DATA PROVIDED START

Lemma init_irq_logs q : 0 <= q_dest q < 16 -> logs (init_irq q) (fun _ => routed q).
Proof using Hok.
  intros Hq. unfold init_irq. log_step.
  apply logs_out. intros l.
  eapply logs_bind; [apply logs_lift, irq_badges_bits, Hq|]. intros b e1 [-> ->].
  do 3 log_step. eapply logs_mono; [log_call|]. intros _ es <-. by eexists.
Qed.

Lemma init_irqs_logs : Forall (fun q => 0 <= q_dest q < 16) vm_irqs ->
  logs init_irqs (fun _ es => exists ess, es = concat ess /\ Forall2 routed vm_irqs ess).
Proof using Hok. intros H. by apply logs_each_some, (List.Forall_impl _ init_irq_logs). Qed.

(** Region [k] is the [k]-th pair of the array. *)
Lemma get_region k pre a b rest : exclude_regions = pre ++ a :: b :: rest -> List.length pre = (2 * k)%nat ->
  logs (exclude_paddr_get_region (Z.of_nat k)) (fun r es => r = (a, b) /\ es = []).
Proof using Type.
  intros He Hp. unfold exclude_paddr_get_region. eapply (logs_then _ _ []).
  { apply logs_assert, Z.ltb_lt. unfold exclude_paddr_num_regions. rewrite He, length_app. cbn [List.length].
    apply Z.lt_le_trans with (((Z.of_nat k + 1) * 2) / 2); [rewrite Z.div_mul; lia|]. apply Z.div_le_mono; lia. }
  intros _. eapply logs_bind; [apply (logs_lift _ a)|].
  { replace (Z.of_nat k * 2) with (Z.of_nat (List.length pre)) by lia. apply idx_lookup. by rewrite He, lookup_mid. }
  intros x e1 [-> ->]. eapply logs_bind; [apply (logs_lift _ b)|].
  { replace (Z.of_nat k * 2 + 1) with (Z.of_nat (List.length (pre ++ [a]))) by (rewrite length_app; cbn; lia).
    apply idx_lookup. rewrite He. change (a :: b :: rest) with ([a] ++ b :: rest). by rewrite app_assoc, lookup_mid. }
  intros y e1 [-> ->]. by apply logs_ret.
Qed.

Lemma exclude_logs m : forall rest k pre,
  exclude_regions = pre ++ rest -> List.length pre = (2 * k)%nat -> List.length rest = (2 * m)%nat ->
  logs_eq (for_each (map Z.of_nat (seq k m)) (fun i =>
             r ← exclude_paddr_get_region i; must_ptr (ReserveMemoryAt (fst r) (snd r))))
          (map (fun r => ReserveMemoryAt (fst r) (snd r)) (pairs rest)).
Proof using Hok.
  induction m as [|m IH]; intros rest k pre He Hp Hr; destruct rest as [|a [|b rest]]; cbn [List.length] in Hr; try lia;
    cbn [seq map for_each pairs]; [by apply logs_ret|].
  apply (logs_eq_bind _ _ [_]).
  - eapply logs_bind; [by eapply get_region|]. intros r e1 [-> ->]. log_call.
  - intros _. apply (IH _ _ (pre ++ [a; b])); [by rewrite <-app_assoc|rewrite length_app; cbn|]; lia.
Qed.

Lemma ram_chunks_more mb : 512 <= mb -> ram_chunks mb = 512 :: ram_chunks (mb - 512).
Proof using Type.
  intros H. unfold ram_chunks.
  assert (mb / 512 = Z.succ ((mb - 512) / 512)) as ->.
  { replace mb with (mb - 512 + 1 * 512) at 1 by lia. rewrite Z.div_add by lia. lia. }
  assert (mb mod 512 = (mb - 512) mod 512) as ->.
  { replace mb with (mb - 512 + 1 * 512) at 1 by lia. by rewrite Z_mod_plus by lia. }
  rewrite Z2Nat.inj_succ; [done|]. apply Z.div_pos; lia.
Qed.

(** The loop over guest RAM, in MiB. *)
Lemma ram_loop_logs `{!UtilsLaws U} `{!X86Laws E} n mb :
  0 <= mb < 2048 -> mb / 512 < Z.of_nat n ->
  logs_eq (allocate_guest_ram n (mb * 2 ^ 20)) (map (fun mb => RamRegister (mb * 2 ^ 20)) (ram_chunks mb)).
Proof using Hok.
  revert mb. induction n as [|n IH]; intros mb Hm Hn; [pose proof (Z.div_pos mb 512); lia|].
  cbn [allocate_guest_ram]. destruct (Z.eqb_spec (mb * 2 ^ 20) 0) as [Hz|Hz].
  { replace mb with 0 by lia. by apply logs_ret. }
  rewrite MIN_spec, MiB_TO_BYTES_spec by lia. destruct (Z.le_gt_cases 512 mb).
  - rewrite Z.min_r by lia. rewrite u64_small by (unfold inw; lia).
    rewrite ram_chunks_more by done.
    cbn [map]. apply (logs_eq_bind _ _ [_]); [log_call|]. intros _.
    replace (mb * 2 ^ 20 - 512 * 2 ^ 20) with ((mb - 512) * 2 ^ 20) by lia. apply IH; [lia|].
    replace mb with (mb - 512 + 1 * 512) in Hn by lia. rewrite Z.div_add in Hn by lia. lia.
  - rewrite Z.min_l, Z.sub_diag by lia. unfold ram_chunks. rewrite Z.div_small, Z.mod_small by lia.
    destruct (Z.eqb_spec mb 0); [lia|]. cbn [Z.to_nat replicate app map].
    apply (logs_eq_bind _ _ [_] []); [log_call|]. intros _. destruct n; by apply logs_ret.
Qed.

Lemma guest_memory_logs `{!UtilsLaws U} `{!X86Laws E} :
  gmaps = [] -> Nat.even (List.length exclude_regions) = true -> 0 <= guest_ram_mb < 2048 ->
  logs_eq guest_memory memory.
Proof using Hok.
  intros Hg Hx Hm. unfold guest_memory, memory.
  apply logs_eq_bind; [log_call|]. intros _.
  apply logs_eq_bind; [rewrite <-concat_single; apply logs_each, Forall_true; intros r; log_call|]. intros _.
  apply logs_eq_bind.
  { apply logs_each, Forall_true. intros r. apply (logs_eq_bind _ _ [_] [_]); [log_call|intros _; log_call]. }
  intros _. rewrite Hg. apply (logs_eq_bind _ _ []); [by apply logs_ret|]. intros _.
  apply Nat.even_spec in Hx as [m Hx].
  apply logs_eq_bind.
  { unfold exclude_paddr_num_regions, zrange. rewrite Hx.
    replace (Z.to_nat (Z.of_nat (2 * m) / 2)) with m by (rewrite Nat2Z.inj_mul, Z.mul_comm, Z.div_mul; lia).
    by apply (exclude_logs m exclude_regions 0 []). }
  intros _. apply logs_eq_bind; [rewrite <-concat_single; apply logs_each, Forall_true; intros r; log_call|]. intros _.
  rewrite MiB_TO_BYTES_spec, u64_small by (done || unfold inw; lia). apply ram_loop_logs; [done|].
  unfold ram_fuel. pose proof (Z.div_pos guest_ram_mb 512). lia.
Qed.

Lemma search_irq_find name irqs : In name (map q_name irqs) -> Forall (fun q => 0 <= q_dest q < 16) irqs ->
  exists q, find (fun q => String.eqb name (q_name q)) irqs = Some q /\ search_irq name irqs = q_dest q /\ 0 <= q_dest q.
Proof using Type.
  intros Hin HF. induction HF as [|q irqs Hq HF IH]; [done|]. cbn.
  destruct (String.eqb_spec name (q_name q)) as [|Hne]; [exists q; naive_solver lia|].
  destruct Hin as [Hn|Hin]; [congruence|]. by apply IH.
Qed.

Lemma discover_logs d : In (pd_irq d) (map q_name vm_irqs) -> Forall (fun q => 0 <= q_dest q < 16) vm_irqs ->
  libpci_find_device_bdf (pd_bus d) (pd_dev d) (pd_fun d) = true ->
  logs (discover_device d) (fun b es => b = false /\ discovered d es).
Proof using Hok.
  intros Hin HF Hd. unfold discover_device. rewrite Hd.
  destruct (search_irq_find _ _ Hin HF) as (q & Hq & -> & H0).
  eapply (logs_then _ _ []); [apply logs_assert, negb_true_iff, Z.eqb_neq; lia|]. intros _. cbn [negb].
  eapply logs_bind; [apply logs_call|]. intros n e1 [-> Hn]. cbn in Hn.
  eapply (logs_then _ _ []); [apply logs_assert; lia|]. intros _. log_step. apply logs_ret. split; [done|].
  exists n, q. auto.
Qed.

Lemma discover_all_logs (l : list pci_device) :
  Forall (fun d => logs (discover_device d) (fun b es => b = false /\ discovered d es)) l ->
  logs (for_until l discover_device) (fun b es => b = false /\ exists ess, es = concat ess /\ Forall2 discovered l ess).
Proof using Type.
  induction 1 as [|d l Hd _ IH]; cbn; [apply logs_ret; split; [done|]; by exists []|].
  eapply logs_bind; [exact Hd|]. intros b e1 [-> H1]. eapply logs_mono; [exact IH|].
  intros b e2 (-> & ess & -> & H2). split; [done|]. exists (e1 :: ess). auto.
Qed.

Lemma discover_devices_logs :
  Forall (fun q => 0 <= q_dest q < 16) vm_irqs ->
  Forall (fun d => libpci_find_device_bdf (pd_bus d) (pd_dev d) (pd_fun d) = true) pci_devices ->
  Forall (fun d => In (pd_irq d) (map q_name vm_irqs)) pci_devices ->
  logs (for_until pci_devices discover_device)
    (fun b es => b = false /\ exists ess, es = concat ess /\ Forall2 discovered pci_devices ess).
Proof using Hok.
  intros Hq Hd Hn. apply discover_all_logs. apply List.Forall_forall. intros d Hin.
  apply discover_logs; [|done|]; by eapply List.Forall_forall in Hin; [exact Hin|].
Qed.

Lemma map_init_functions : List.length init_functions = List.length init_cons ->
  map (fun i => InitFunction (init_cons_init_function i)) (zrange (List.length init_cons)) = map InitFunction init_functions.
Proof using Type.
  intros <-. apply list_eq. intros k. unfold zrange. rewrite !lookup_map.
  destruct (decide (k < List.length init_functions)%nat) as [Hk|Hk].
  - rewrite lookup_seq_lt by done. cbn. unfold init_cons_init_function. rewrite Nat2Z.id.
    destruct (lookup_lt_is_Some_2 init_functions k Hk) as [f ->]. done.
  - rewrite lookup_seq_ge, lookup_ge_None_2 by lia. done.
Qed.

Lemma add_ports_logs : List.length init_functions = List.length init_cons -> logs_eq add_ports ports.
Proof using Hok.
  intros Hl. unfold add_ports, ports.
  apply logs_eq_bind.
  { rewrite <-map_init_functions, <-concat_single by done. apply logs_each, Forall_true. intros i. log_call. }
  intros _. apply logs_eq_bind.
  { unfold ioport_handlers. destruct X86_IO_SERIAL_1, X86_IO_RTC, X86_IO_PIT. cbn.
    apply (logs_eq_bind _ _ [_]); [log_call|intros _]. apply (logs_eq_bind _ _ [_]); [log_call|intros _].
    apply (logs_eq_bind _ _ [_] []); [log_call|intros _]. by apply logs_ret. }
  intros _. apply logs_eq_bind; [|intros _; log_call].
  rewrite <-concat_single. apply logs_each, Forall_true. intros p. log_call.
Qed.

Lemma load_guest_logs : logs load_guest (fun _ => loaded).
Proof using Hok.
  unfold load_guest, loaded. log_step. apply logs_out. intros addr. log_step. apply logs_out. intros entry.
  eapply logs_bind with (P := fun image module =>
    if String.eqb initrd_image EmptyString then module = [] /\ image = None
    else exists a a', module = [FindLargestRegion; LoadModule initrd_image a 0] /\ image = Some a').
  - destruct (String.eqb initrd_image EmptyString); cbn [negb]; [by apply logs_ret|].
    log_step. apply logs_out. intros a. log_step. apply logs_out. intros a'. apply logs_ret. by eexists _, _.
  - intros image module Hi. log_step. apply logs_out. intros info. apply logs_ret. by eexists _, image, module.
Qed.

Lemma cross_vm_logs `{!UtilsLaws U} : (forall l, new_slot l <> seL4_CapNull) ->
  logs cross_vm_init (fun _ => cross_vm_added).
Proof using Hok.
  intros Hs. unfold cross_vm_init, cross_vm_added. destruct cross_vm_linked; cbn [when]; [|by apply logs_ret].
  eapply logs_bind; [by apply logs_lift, irq_badges_bits|]. intros badge e1 [-> ->].
  eapply logs_bind with (P := fun slot es => slot <> seL4_CapNull /\
    es = [CspaceAllocPath ForAsyncEvent; CnodeMint slot (VM_PIC_BADGE_IRQ CROSS_VM_EVENT_IRQ_NUM)]).
  - unfold create_async_event_notification_cap. rewrite <-badge_bit27. cbn [negb].
    eapply logs_then; [apply logs_do|]. intros []. apply logs_out. intros l.
    eapply logs_bind; [apply logs_call|]. intros r e1 [-> Hr]. cbn in Hr. subst r. apply logs_ret. auto.
  - intros slot e1 [Hn ->]. eapply (logs_then _ _ []); [by apply logs_assert, negb_true_iff, Z.eqb_neq|]. intros _.
    eapply logs_mono; [log_call|]. intros _ es <-. by exists slot.
Qed.

Lemma finish_logs images :
  logs_eq (finish images) [InitThreadState (fst images) (snd images); VcpuStart; VmRun].
Proof using Hok.
  unfold finish. apply (logs_eq_bind _ _ [_]); [log_call|intros _].
  apply (logs_eq_bind _ _ [_]); [log_call|intros _]. log_call.
Qed.

Lemma wp_logs {A B} (m : X A) P (k : A -> X B) (Q : B -> X86 -> Prop) s :
  logs m P ->
  (forall a s' es, x_vmm s' = x_vmm s -> x_log s' = x_log s ++ es -> P a es -> wp (k a) Q s') -> wp (m ≫= k) Q s.
Proof using Type.
  intros Hm Hk. apply wp_bind. eapply wp_mono; [apply Hm|]. intros a s' (Ev & es & El & HP). by eapply Hk.
Qed.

DATA PROVIDED END

→ AIM OF THE EXERCISE: Include the first line of the listing, the line with "Lemma exclude_logs m", and every line between them, each repeated exactly, and output only those.

→ WRITTEN ANSWER:
Lemma init_irq_logs q : 0 <= q_dest q < 16 -> logs (init_irq q) (fun _ => routed q).
Proof using Hok.
  intros Hq. unfold init_irq. log_step.
  apply logs_out. intros l.
  eapply logs_bind; [apply logs_lift, irq_badges_bits, Hq|]. intros b e1 [-> ->].
  do 3 log_step. eapply logs_mono; [log_call|]. intros _ es <-. by eexists.
Qed.

Lemma init_irqs_logs : Forall (fun q => 0 <= q_dest q < 16) vm_irqs ->
  logs init_irqs (fun _ es => exists ess, es = concat ess /\ Forall2 routed vm_irqs ess).
Proof using Hok. intros H. by apply logs_each_some, (List.Forall_impl _ init_irq_logs). Qed.

(** Region [k] is the [k]-th pair of the array. *)
Lemma get_region k pre a b rest : exclude_regions = pre ++ a :: b :: rest -> List.length pre = (2 * k)%nat ->
  logs (exclude_paddr_get_region (Z.of_nat k)) (fun r es => r = (a, b) /\ es = []).
Proof using Type.
  intros He Hp. unfold exclude_paddr_get_region. eapply (logs_then _ _ []).
  { apply logs_assert, Z.ltb_lt. unfold exclude_paddr_num_regions. rewrite He, length_app. cbn [List.length].
    apply Z.lt_le_trans with (((Z.of_nat k + 1) * 2) / 2); [rewrite Z.div_mul; lia|]. apply Z.div_le_mono; lia. }
  intros _. eapply logs_bind; [apply (logs_lift _ a)|].
  { replace (Z.of_nat k * 2) with (Z.of_nat (List.length pre)) by lia. apply idx_lookup. by rewrite He, lookup_mid. }
  intros x e1 [-> ->]. eapply logs_bind; [apply (logs_lift _ b)|].
  { replace (Z.of_nat k * 2 + 1) with (Z.of_nat (List.length (pre ++ [a]))) by (rewrite length_app; cbn; lia).
    apply idx_lookup. rewrite He. change (a :: b :: rest) with ([a] ++ b :: rest). by rewrite app_assoc, lookup_mid. }
  intros y e1 [-> ->]. by apply logs_ret.
Qed.

Lemma exclude_logs m : forall rest k pre,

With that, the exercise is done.